N’est-il pas admirable que la dualité opposé-complémentaire de la matière et de l’antimatière rejoigne le mythe de l’androgyne primitif et la théorie platonicienne de l’amour ? « Qui a dit qu’il n’y avait pas de poésie dans la science moderne, précise et compliquée ? Que pensez- vous de cette naissance jumelle des électrons des deux signes, vifs et rapides, quand un photon de lumière suraiguë vient frôler de trop près un atome de matière ? Et de leur mort jumelle aussi lorsque, ralentis, ils se rencontrent à nouveau, et se fusionnent l’un dans l’autre, émettant dans l’espace comme leur dernier soupir deux grains de lumière identiques qui s’enfuient en emportant leur âme d’énergie ? » Qui le dira mieux que Pierre Auger, qui découvrit les grandes gerbes de particules que le rayonnement cosmique fait proliférer dans l’atmosphère ? Qui nous dira aussi où sont les mondes perdus de l’antimatière, s’ils ont jamais existé ? L’anti-moi même n’est-il pas ? Jamais monde d’antimatière ne fut observé et ce n’est pas faute d’avoir cherché avec nos yeux gamma, nos satellites. Mais l’absence d’évidence n’est pas l’évidence de l’absence. Que nous reste-t-il de cette fable moderne, par science accréditée ? Avec l’idée d’antimatière le caractère incréé, immuable, intangible et définitif de la matière est nié. Il nous revient de nous souvenir que le « concret » est poussé â l’existence par la conversion en matière de l’énergie pure, qu’elle soit lumière ou mouvement. Lumière et matière ont cessé de se haïr et de représenter deux catégories philosophiquement opposées. Les particules sont pourvues de masse au repos non nulle et de charge définie, quantités globalement invariantes, qui les amènent â être perçues comme les objets réels du champ physique elles assument la matérialité du monde.
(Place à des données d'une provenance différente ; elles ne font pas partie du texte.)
(** Everything after the early return of [insert], on a closed graph whose
    entry point has the layer it claims. *)
Lemma insert_graph_total vec nid lvl h n :
  env h → closed h → 0 ≤ nid < 2 ^ 31 →
  size vec = vector_dimension_ (vector_storage h) →
  1 ≤ to_size_t (efConstruction h) → 0 ≤ lvl →
  (∀ l, 0 ≤ l ≤ lvl → has_layer h l nid = true) →
  at_ (nodes h) (entry_point_id h) = Ok n →
  has_layer h (Node.max_layer n) (entry_point_id h) = true →
  ∃ h', insert_graph sq vec nid lvl h = Ok h'
    ∧ params h' = params h
    ∧ map shape (nodes h') = map shape (nodes h)
    ∧ vector_storage h' = vector_storage h
    ∧ closed h'
    ∧ (above_minus_one h sq → lists_within h →
       (∀ l i ns, neighbors_at h l i = Ok ns → (nid ∉ ns) ∧ (i = nid → ns = [])) →
       entry_point_id h ≠ nid → lists_within h')
    ∧ ((∀ l i ns, neighbors_at h l i = Ok ns → (nid ∉ ns) ∧ (i = nid → ns = [])) →
       entry_point_id h ≠ nid → is_deleted h (entry_point_id h) = false →
       ∀ l, 0 ≤ l ≤ Z.min lvl (Node.max_layer n) →
            ∃ js, neighbors_at h' l nid = Ok js ∧ well_linked h nid js).
Proof.
  intros He Hc Hnid Hvec Hef Hlvl Hnew Hn Hep.
  unfold insert_graph. rewrite Hn. simpl.
  pose proof (has_layer_bounds _ _ _ Hep) as [_ Hml].
  destruct (insert_descend_total h vec (Z.to_nat (Node.max_layer n - lvl))
              (Node.max_layer n) (entry_point_id h) He Hc Hvec Hep)
    as (cur & Hd & Hcur & Hfrom & Hcurlive); [lia |].
  rewrite Hd. simpl.
  set (start := Z.min lvl (Node.max_layer n)).
  replace (Node.max_layer n - Z.of_nat (Z.to_nat (Node.max_layer n - lvl)))
    with start in Hcur by lia.
  destruct (insert_link_spec vec nid (Z.to_nat (start + 1)) start cur h
              He Hc Hnid Hvec Hef) as (h1 & Hl & Hf & Hp & Hs & Hc1 & Hb & _ & Hlk).
  { lia. }
  { intros l Hl. apply Hnew. lia. }
  { done. }
  rewrite Hl. simpl.
  pose proof Hf as Hf'. unfold frame in Hf'. injection Hf' as Hk Hv Hentry Hdel.
  destruct (at_total (nodes h1) (entry_point_id h1)) as [ep' Hep'].
  { rewrite Hentry, (shape_size _ _ Hs). by eapply at_Ok_bounds. }
  rewrite Hep'. simpl.
  assert (Hcurnid : (∀ l i ns, neighbors_at h l i = Ok ns →
                               (nid ∉ ns) ∧ (i = nid → ns = [])) →
                    entry_point_id h ≠ nid → cur ≠ nid).
  { intros Hfr Hne. destruct Hfrom as [-> | [l Hin]]; [done |].
    apply layer_edges_spec in Hin as (i & ns & Hns & Hin).
    intros ->. by apply Hfr in Hns as [? _]. }
  assert (Hw : above_minus_one h sq → lists_within h →
               (∀ l i ns, neighbors_at h l i = Ok ns → (nid ∉ ns) ∧ (i = nid → ns = [])) →
               entry_point_id h ≠ nid → lists_within h1).
  { intros Ha Hwi Hfr Hne. apply Hb; [done | done | | by apply Hcurnid].
    intros l i ns _. apply Hfr. }
  assert (Hlinks : (∀ l i ns, neighbors_at h l i = Ok ns →
                              (nid ∉ ns) ∧ (i = nid → ns = [])) →
                   entry_point_id h ≠ nid → is_deleted h (entry_point_id h) = false →
                   ∀ l, 0 ≤ l ≤ start →
                        ∃ js, neighbors_at h1 l nid = Ok js ∧ well_linked h nid js).
  { intros Hfr Hne Hlive. apply Hlk; [| by apply Hcurnid | by apply Hcurlive].
    intros l i ns _. apply Hfr. }
  destruct (Node.max_layer ep' <? lvl).
  - exists (set_entry_point h1 (to_int32 nid)).
    split; [done |]. split; [done |]. split; [done |]. split; [done |].
    split; [exact Hc1 |]. split; [exact Hw | exact Hlinks].
  - exists h1.
    split; [done |]. split; [done |]. split; [done |]. split; [done |].
    split; [exact Hc1 |]. split; [exact Hw | exact Hlinks].
Qed.
(** X3.  When no zoom level is listed twice, no URL is generated twice. *)
Theorem generateTileUrls_NoDup (b : BoundingRegion) :
  NoDup (zoomLevels b) → NoDup (generateTileUrls b).
Proof.
  intros Hnd. rewrite generateTileUrls_rectangles.
  apply NoDup_bind; [| |done].
  - intros z1 z2 u _ _ H1 H2.
    apply elem_of_rectangle in H1 as (x1 & y1 & s1 & _ & _ & Hs1 & ->).
    apply elem_of_rectangle in H2 as (x2 & y2 & s2 & _ & _ & Hs2 & Heq).
    by apply tileUrl_inj in Heq as (_ & ? & _).
  - intros zoom _. apply rectangle_NoDup.
Qed.

Lemma generateTileUrls_NoDup_witness : NoDup (generateTileUrls OFFLINE_TILE_BOUNDS).
Proof.
  apply generateTileUrls_NoDup. simpl. apply NoDup_singleton.
Defined.

(** X4.  Two different combinations of subdomain, zoom, column and row
    never give the same URL. *)
Theorem tile_urls_are_distinct (sub sub' : string) (zoom zoom' x x' y y' : Z) :
  sub ∈ subdomains → sub' ∈ subdomains →
  (sub, zoom, x, y) ≠ (sub', zoom', x', y') →
  tileUrl sub zoom x y ≠ tileUrl sub' zoom' x' y'.
Proof.
  intros Hs Hs' Hne Heq. apply Hne.
  by apply tileUrl_inj in Heq as (-> & -> & -> & ->).
Qed.

Lemma tile_urls_are_distinct_witness :
  tileUrl "a" 12 1103 1690 ≠ tileUrl "b" 12 1103 1690.
Proof.
  apply tile_urls_are_distinct.
  - unfold subdomains. apply elem_of_cons. left. reflexivity.
  - unfold subdomains. apply elem_of_cons. right. apply elem_of_cons. left. reflexivity.
  - intros H. discriminate H.
Defined.

End TileExtras.

(** ** Install and activate together *)

Module LifecycleExtras.
Import Tiles Binary SW Vocabulary TileFacts FetchFacts ActivateFacts InstallFacts.

Lemma fetched_cacheable net u :
  cacheableb net u = true ↔ is_Some (fetched net u).
Proof.
  unfold cacheableb, fetched. destruct (net (GET u)) as [resp|].
  - destruct (addable resp); split; (done || by intros [? ?] || by eexists).
  - split; [done | by intros [? ?]].
Qed.
(** * MySnooze: interruptible watchdog sleep for MySensors nodes

    A shallow embedding of [src/src/MySnooze.cpp] and the properties of
    its sleep scheduler.

    The C code runs on an 8-bit AVR.  Its state is a handful of global
    variables and hardware registers; its collaborators are the hardware
    sleep instruction (during which an application interrupt routine may
    write the flag [wokeUpWhy]), the optional application callback
    [tick()], and the MySensors core (transport readiness, [_process()],
    heartbeat, indication).  The embedding threads the globals through a
    state record, reads the collaborators from an [environment] of
    oracles, and collects the externally visible actions of a call in a
    list of events. *)

From Stdlib Require Import ZArith List Bool Lia.
From Equations Require Import Equations.
Import ListNotations.
Local Open Scope Z_scope.

(** ** Machine integers *)

(** Conversion to [uint8_t], [uint32_t] ([unsigned long] on AVR) and
    [int8_t] (two's complement, as avr-gcc converts). *)
Definition uint8 (z : Z) : Z := z mod 256.
Definition uint32 (z : Z) : Z := z mod 4294967296.
Definition int8 (z : Z) : Z := (z + 128) mod 256 - 128.

(** ** Constants *)

(** Watchdog timeout selectors of avr-libc's <avr/wdt.h>. *)
Definition WDTO_15MS : Z := 0.
Definition WDTO_30MS : Z := 1.
Definition WDTO_60MS : Z := 2.
Definition WDTO_120MS : Z := 3.
Definition WDTO_250MS : Z := 4.
Definition WDTO_500MS : Z := 5.
Definition WDTO_1S : Z := 6.
Definition WDTO_2S : Z := 7.
Definition WDTO_4S : Z := 8.
Definition WDTO_8S : Z := 9.

(** [#define WDTO_SLEEP_FOREVER (0xFFu)] *)
Definition WDTO_SLEEP_FOREVER : Z := 255.

(** Bit number of the ADC enable bit in ADCSRA (avr/io.h). *)
Definition ADEN : Z := 7.
(** ** The severity ordering and the gate *)

(** C1, as the code has it: for a literal level [L] and a threshold, both
    among the six levels, and a well-formed message, a call of [_log]
    writes something if and only if [L] is not [LOG_NONE] and [L] is at most
    the threshold; otherwise it writes nothing; and what it writes is the
    one line [log_line], which holds exactly one line terminator when
    neither the label nor the message contains one. *)
Theorem log_emits_iff_admitted (d : defines) (file : string) (line : Z)
    (L : Z) (fmt : string) (args : list arg) (msg : string) :
  is_level L ->
  is_level (SERIAL_VERBOSITY d) ->
  format Plain fmt args = Some msg ->
  (emits (run (_log d file line (Literal L) fmt args))
   <-> L <> LOG_NONE /\ L <= SERIAL_VERBOSITY d)
  /\ (~ emits (run (_log d file line (Literal L) fmt args))
      -> silent (run (_log d file line (Literal L) fmt args)))
  /\ (emits (run (_log d file line (Literal L) fmt args))
      -> run (_log d file line (Literal L) fmt args)
         = Built (Some (log_line file line msg))
         /\ (newlines file = O -> newlines msg = O ->
             newlines (log_line file line msg) = 1%nat)).
Proof.
  unfold is_level, LOG_NONE, LOG_DEBUG. intros HL HT Hmsg.
  destruct (Z.eq_dec L 0) as [H0|H0];
    [|destruct (Z_le_gt_dec L (SERIAL_VERBOSITY d)) as [Hle|Hgt]].
  - pose proof (run_suppressed d file line L fmt args (or_introl H0)) as Hs.
    pose proof (silent_not_emits _ Hs) as Hn.
    split; [tauto|]. split; [intros _; exact Hs | intros He; contradiction].
  - assert (Hv : LOG_NONE < SERIAL_VERBOSITY d) by (unfold LOG_NONE; lia).
    pose proof (run_admitted d file line L fmt args msg H0 Hle Hv Hmsg) as Hr.
    assert (He : emits (run (_log d file line (Literal L) fmt args))).
    { exists (log_line file line msg). split; [exact Hr | discriminate]. }
    split; [tauto|]. split; [intros Hn; contradiction|].
    intros _. split; [exact Hr|].
    intros Hf Hm. now apply newlines_log_line.
  - assert (Hs : silent (run (_log d file line (Literal L) fmt args))).
    { apply run_suppressed. right; left; lia. }
    pose proof (silent_not_emits _ Hs) as Hn.
    split; [split; [intros He; contradiction | intros (_ & Hle); lia]|].
    split; [intros _; exact Hs | intros He; contradiction].
Qed.

Lemma log_emits_iff_admitted_witness :
  emits (run (_log make_all "mod.c" 50 (Literal LOG_FATAL)
                   "Log test of module!" []))
  <-> LOG_FATAL <> LOG_NONE /\ LOG_FATAL <= SERIAL_VERBOSITY make_all.
Proof.
  apply (log_emits_iff_admitted make_all "mod.c" 50 LOG_FATAL
           "Log test of module!" [] "Log test of module!").
  - unfold is_level, LOG_NONE, LOG_FATAL, LOG_DEBUG; lia.
  - unfold is_level; simpl; unfold LOG_NONE, LOG_FATAL, LOG_DEBUG; lia.
  - reflexivity.
Defined.

(** C1, as the specification words it, fails at level [LOG_NONE]: under the
    threshold [LOG_DEBUG] the level is numerically below the threshold and
    the call still writes nothing. *)
Lemma none_level_below_threshold_is_silent :
  is_level LOG_NONE /\ is_level LOG_DEBUG /\
  ~ (emits (run (_log (no_switches LOG_DEBUG) "mod.c" 42 (Literal LOG_NONE)
                      "Log test!" []))
     <-> LOG_NONE <= LOG_DEBUG).
Proof.
  split; [|split]; try (unfold is_level, LOG_NONE, LOG_DEBUG; lia).
  intros [_ H].
  assert (He : LOG_NONE <= LOG_DEBUG) by (unfold LOG_NONE, LOG_DEBUG; lia).
  destruct (H He) as (out & E & Hne).
  vm_compute in E. injection E as <-. now apply Hne.
Qed.
(** * Dispider multimodal projectors: a shallow embedding of
      [dispider/model/multimodal_projector/builder.py]

    The development follows the Python module class by class.

    - [Py]       what the module uses of Python: exceptions and results,
                 attribute access, [int(math.sqrt(_))], strings and the one
                 regular expression.
    - [Torch]    the torch operations the [forward] methods call, on the
                 shapes of tensors, and the layers [nn.Linear],
                 [nn.LayerNorm], [nn.Sequential], [nn.MultiheadAttention].
    - [IdentityMap], [SlotAttention], [PerceiverSampler], [MultiProjector],
      [QwenResampler], [CompressProjector], [PoolProjector],
      [BaseProjector], [BaseMixProjector]: each class as the record of its
                 attributes, with [init] for [__init__] and [forward].
                 [MultiProjector.forward] threads the store that holds the
                 caller's tensors.
    - [Tensor]   the operations that [get_abs_pos] and the pooling of
                 [PoolProjector] call, as an interface, so that both are
                 written once and read on shapes and on entries.
    - [Factory]  [build_vision_projector].
    - [Grid]     tensors with their entries, in row-major order.
    - [Attn]     the attention weights of [SlotAttention] over the reals.
    - [Spec]     the words of the specification: recognized type strings,
                 well-shaped inputs, the tokens of a macro-grid cell.
    - [SimpleResBlock], [Resampler]: the two classes the factory does not
                 build.
    - [PosTable], [SinCos]: the sine-cosine position table with its
                 [cls_token] argument, on shapes and with its entries.
    - [Layout]   which results [MultiProjector.forward] appends.

    Tensor entries are floating-point numbers in the program.  Wherever a
    statement is about shapes or about which entries are combined, entries
    are kept abstract; only [Attn] interprets them, as real numbers. *)

From Stdlib Require Import ZArith QArith Reals Lra Lia String Ascii List Bool.
From stdpp Require Import base list.
Import ListNotations.
(** ** Construction *)

(** [buildPassiveProduction]; [clock k] is the reading of [time.Now()] taken
    for the entry at index [k]. *)
Definition buildPassiveProduction (clock : nat -> Z)
    (definitions : list PassiveProductionSpec) : list PassiveProductionState :=
  imap (fun k definition =>
          {| ps_Definition := definition;
             ps_NextAt := clock k + pp_ProdRate definition |})
       definitions.

Inductive BuildError :=
  | TooManyIndustries (n : nat).      (* "too many industries: %d (max 5)" *)

Definition BuildGame (clock : nat -> Z) (cfg : GameConfig) : BuildError + GameState :=
  let resources := entries (cfg_StartingResources cfg) in
  let industries :=
    map (fun industry =>
           {| is_Key := ic_Key industry;
              is_Name := ic_Name industry;
              is_Resource := ic_Resource industry;
              is_Workers :=
                imap (fun index worker =>
                        {| ws_Definition := worker;
                           ws_Owned := if Nat.eqb index 0 then 1 else 0;
                           ws_Tier := 1;
                           ws_Running := false;
                           ws_EndsAt := zeroTime;
                           ws_Auto := false |})
                     (ic_Workers industry) |})
        (cfg_Industries cfg) in
  if (5 <? length industries)%nat then inl (TooManyIndustries (length industries))
  else inr {| Industries := industries;
              Resources := resources;
              Production := buildPassiveProduction clock (cfg_StartingProduction cfg);
              BuyModeMax := false;
              DevMode := false |}.

(** ** Validation of a parsed configuration ([LoadConfig], after the YAML
    has been read) *)

Inductive ConfigError :=
  | NoIndustries
  | IndustryMissingKey (i : nat)
  | IndustryMissingResource (key : string)
  | IndustryMissingWorkers (key : string)
  | WorkerMissingKey (industry : string) (j : nat)
  | WorkerMissingName (industry worker : string)
  | WorkerMissingProdRate (industry worker : string)
  | WorkerMissingProdQuant (industry worker : string)
  | WorkerMissingUpgradeMult (industry worker : string)
  | WorkerMissingLevel (industry worker : string)
  | WorkerMissingCost (industry worker : string)
  | ProductionMissingResource (i : nat)
  | ProductionMissingProdRate (resource : string)
  | ProductionMissingProdQuant (resource : string).

Definition is_empty_string (s : string) : bool :=
  match s with EmptyString => true | _ => false end.

(** The checks on one worker, and [worker.Cost["coins"] = worker.Level]. *)
Definition checkWorker (industry : string) (j : nat) (worker : WorkerConfig)
  : ConfigError + WorkerConfig :=
  if is_empty_string (wc_Key worker) then inl (WorkerMissingKey industry j)
  else if is_empty_string (wc_WorkerName worker)
    then inl (WorkerMissingName industry (wc_Key worker))
  else if wc_ProdRate worker <=? 0
    then inl (WorkerMissingProdRate industry (wc_Key worker))
  else if wc_ProdQuant worker <=? 0
    then inl (WorkerMissingProdQuant industry (wc_Key worker))
  else if (wc_UpgradeMult worker <=? 0)%float
    then inl (WorkerMissingUpgradeMult industry (wc_Key worker))
  else if wc_Level worker <=? 0
    then inl (WorkerMissingLevel industry (wc_Key worker))
  else
    match wc_Cost worker with
    | None => inl (WorkerMissingCost industry (wc_Key worker))
    | Some cost =>
        inr {| wc_Key := wc_Key worker;
               wc_WorkerName := wc_WorkerName worker;
               wc_Produces := wc_Produces worker;
               wc_ProdRate := wc_ProdRate worker;
               wc_ProdQuant := wc_ProdQuant worker;
               wc_UpgradeMult := wc_UpgradeMult worker;
               wc_AutoTier := wc_AutoTier worker;
               wc_Level := wc_Level worker;
               wc_Cost := Some (<["coins" := wc_Level worker]> cost) |}
    end.

Fixpoint checkWorkers (industry : string) (j : nat) (workers : list WorkerConfig)
  : ConfigError + list WorkerConfig :=
  match workers with
  | [] => inr []
  | worker :: rest =>
      match checkWorker industry j worker with
      | inl e => inl e
      | inr worker' =>
          match checkWorkers industry (S j) rest with
          | inl e => inl e
          | inr rest' => inr (worker' :: rest')
          end
      end
  end.

Definition checkIndustry (i : nat) (industry : IndustryConfig)
  : ConfigError + IndustryConfig :=
  if is_empty_string (ic_Key industry) then inl (IndustryMissingKey i)
  else if is_empty_string (ic_Resource industry)
    then inl (IndustryMissingResource (ic_Key industry))
  else if (length (ic_Workers industry) =? 0)%nat
    then inl (IndustryMissingWorkers (ic_Key industry))
  else
    match checkWorkers (ic_Key industry) 0 (ic_Workers industry) with
    | inl e => inl e
    | inr workers =>
        inr {| ic_Key := ic_Key industry; ic_Name := ic_Name industry;
               ic_Resource := ic_Resource industry; ic_Workers := workers |}
    end.

Fixpoint checkIndustries (i : nat) (industries : list IndustryConfig)
  : ConfigError + list IndustryConfig :=
  match industries with
  | [] => inr []
  | industry :: rest =>
      match checkIndustry i industry with
      | inl e => inl e
      | inr industry' =>
          match checkIndustries (S i) rest with
          | inl e => inl e
          | inr rest' => inr (industry' :: rest')
          end
      end
  end.

Fixpoint checkProduction (i : nat) (production : list PassiveProductionSpec)
  : option ConfigError :=
  match production with
  | [] => None
  | p :: rest =>
      if is_empty_string (pp_Resource p) then Some (ProductionMissingResource i)
      else if pp_ProdRate p <=? 0 then Some (ProductionMissingProdRate (pp_Resource p))
      else if pp_ProdQuant p <=? 0 then Some (ProductionMissingProdQuant (pp_Resource p))
      else checkProduction (S i) rest
  end.

(** [LoadConfig] from the parsed [cfg] on. *)
Definition validateConfig (cfg : GameConfig) : ConfigError + GameConfig :=
  if (length (cfg_Industries cfg) =? 0)%nat then inl NoIndustries
  else
    match checkIndustries 0 (cfg_Industries cfg) with
    | inl e => inl e
    | inr industries =>
        match checkProduction 0 (cfg_StartingProduction cfg) with
        | Some e => inl e
        | None =>
            inr {| cfg_StartingResources := cfg_StartingResources cfg;
                   cfg_StartingProduction := cfg_StartingProduction cfg;
                   cfg_Industries := industries |}
        end
    end.

(** ** Snapshots *)

Record saveWorker := {
  sw_Key : string;
  sw_Owned : Z;
  sw_Tier : Z;
  sw_Auto : bool
}.

Record saveIndustry := {
  si_Key : string;
  si_Workers : list saveWorker
}.

Record saveProduction := {
  sp_NextAt : Z
}.

Record saveGame := {
  sg_Industries : list saveIndustry;
  sg_Resources : option ledger;    (* [None] is the nil map, JSON null *)
  sg_Production : list saveProduction;
  sg_BuyModeMax : bool;
  sg_DevMode : bool;
  sg_SavedAt : Z;
  sg_Version : Z
}.

Definition snapshotWorker (worker : WorkerState) : saveWorker :=
  {| sw_Key := wc_Key (ws_Definition worker);
     sw_Owned := ws_Owned worker;
     sw_Tier := ws_Tier worker;
     sw_Auto := ws_Auto worker |}.

Definition snapshotIndustry (industry : IndustryState) : saveIndustry :=
  {| si_Key := is_Key industry;
     si_Workers := map snapshotWorker (is_Workers industry) |}.

(** [g.snapshot()], [savedAt] being the reading of [time.Now()]. *)
Definition snapshot (savedAt : Z) (g : GameState) : saveGame :=
  {| sg_Industries := map snapshotIndustry (Industries g);
     sg_Resources := Some (Resources g);
     sg_Production := map (fun entry => {| sp_NextAt := ps_NextAt entry |}) (Production g);
     sg_BuyModeMax := BuyModeMax g;
     sg_DevMode := DevMode g;
     sg_SavedAt := savedAt;
     sg_Version := 1 |}.

Inductive LoadError :=
  | MissingResources                     (* "save missing resources" *)
  | IndustriesMismatch                   (* "save industries mismatch" *)
  | ProductionMismatch                   (* "save production mismatch" *)
  | MissingIndustry (key : string)       (* "save missing industry %s" *)
  | MissingWorker (key : string).        (* "save missing worker %s" *)

Definition industryLookup (saved : list saveIndustry) : gmap string saveIndustry :=
  foldl (fun lookup industry => <[si_Key industry := industry]> lookup) ∅ saved.

Definition workerLookup (saved : list saveWorker) : gmap string saveWorker :=
  foldl (fun lookup worker => <[sw_Key worker := worker]> lookup) ∅ saved.

(** The five assignments [applySnapshot] makes to a worker it has found. *)
Definition restoreWorker (savedWorker : saveWorker) (worker : WorkerState) : WorkerState :=
  {| ws_Definition := ws_Definition worker;
     ws_Owned := sw_Owned savedWorker;
     ws_Tier := sw_Tier savedWorker;
     ws_Running := false;
     ws_EndsAt := zeroTime;
     ws_Auto := sw_Auto savedWorker
                || ((wc_AutoTier (ws_Definition worker) >? 0)
                    && (sw_Tier savedWorker >=? wc_AutoTier (ws_Definition worker))) |}.

(** The inner loop of [applySnapshot] over one industry's workers. The
    workers are written in place, so the list comes back with every worker
    before the failing one already restored. *)
Fixpoint applyWorkers (lookup : gmap string saveWorker) (workers : list WorkerState)
  : list WorkerState * option LoadError :=
  match workers with
  | [] => ([], None)
  | worker :: rest =>
      match lookup !! wc_Key (ws_Definition worker) with
      | None => (worker :: rest, Some (MissingWorker (wc_Key (ws_Definition worker))))
      | Some savedWorker =>
          let '(rest', err) := applyWorkers lookup rest in
          (restoreWorker savedWorker worker :: rest', err)
      end
  end.

(** The outer loop, over the live industries. *)
Fixpoint applyIndustries (lookup : gmap string saveIndustry)
    (industries : list IndustryState) : list IndustryState * option LoadError :=
  match industries with
  | [] => ([], None)
  | industry :: rest =>
      match lookup !! is_Key industry with
      | None => (industry :: rest, Some (MissingIndustry (is_Key industry)))
      | Some savedIndustry =>
          match applyWorkers (workerLookup (si_Workers savedIndustry)) (is_Workers industry) with
          | (workers', Some err) => (set_Workers workers' industry :: rest, Some err)
          | (workers', None) =>
              let '(rest', err) := applyIndustries lookup rest in
              (set_Workers workers' industry :: rest', err)
          end
      end
  end.

(** [g.Production[index].NextAt = snapshot.Production[index].NextAt]; the
    lengths are equal when this loop is reached. *)
Fixpoint restoreProduction (production : list PassiveProductionState)
    (saved : list saveProduction) : list PassiveProductionState :=
  match production, saved with
  | p :: rest, sp :: saved' => set_NextAt (sp_NextAt sp) p :: restoreProduction rest saved'
  | _, _ => production
  end.

(** [g.applySnapshot(snapshot)]: the state [g] is left in, and the error
    ([None] for nil). *)
Definition applySnapshot (g : GameState) (snapshot : saveGame)
  : GameState * option LoadError :=
  match sg_Resources snapshot with
  | None => (g, Some MissingResources)
  | Some savedResources =>
      if negb (length (sg_Industries snapshot) =? length (Industries g))%nat
      then (g, Some IndustriesMismatch)
      else if negb (length (sg_Production snapshot) =? length (Production g))%nat
      then (g, Some ProductionMismatch)
      else
        match applyIndustries (industryLookup (sg_Industries snapshot)) (Industries g) with
        | (industries, Some err) => (set_Industries industries g, Some err)
        | (industries, None) =>
            ({| Industries := industries;
                Resources := savedResources;
                Production := restoreProduction (Production g) (sg_Production snapshot);
                BuyModeMax := sg_BuyModeMax snapshot;
                DevMode := sg_DevMode snapshot |},
             None)
        end
  end.

(** * Vocabulary of the properties *)

(** The running minimum [maxAffordable] keeps: [MaxInt] capped by the
    quotient of every positively priced resource. *)
Definition affordLimit (cost resources : ledger) : Z :=
  map_fold (fun resource amount limit =>
              if amount <=? 0 then limit
              else minInt limit (Z.quot (balance resources resource) amount))
           MaxInt cost.

(** [n] units are within the balance of every positively priced resource. *)
Definition affordable_count (cost resources : ledger) (n : Z) : Prop :=
  forall r a, cost !! r = Some a -> 0 < a -> n * a <= balance resources r.

(** [n] is the largest such count that is not negative. *)
Definition largest_count (cost resources : ledger) (n : Z) : Prop :=
  0 <= n /\ affordable_count cost resources n
  /\ forall n', affordable_count cost resources n' -> n' <= n.

(** Every entry of the ledger is a non-negative [int]. *)
Definition ledger_nonneg (resources : ledger) : Prop :=
  forall r, 0 <= balance resources r <= MaxInt.

(** The "m" key of the UI: [ui.game.BuyModeMax = !ui.game.BuyModeMax]. *)
Definition toggleBuyMode (g : GameState) : GameState :=
  {| Industries := Industries g; Resources := Resources g;
     Production := Production g; BuyModeMax := negb (BuyModeMax g);
     DevMode := DevMode g |}.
La lumière, en revanche, est dépourvue de charge, voilà tout. La lumière est « une forme matérielle neutre », pour reprendre l’expression de Jean-Marc Lévy-Leblond, il est bon de se le répéter. Mais cet intermède lumineux nous laisse un arrière- goût d’étrangeté mêlé d’insatisfaction. Il est temps de reprendre la marche vers l’étoile, mère de la lumière. L’étoile est le lieu où la matière se dématérialise.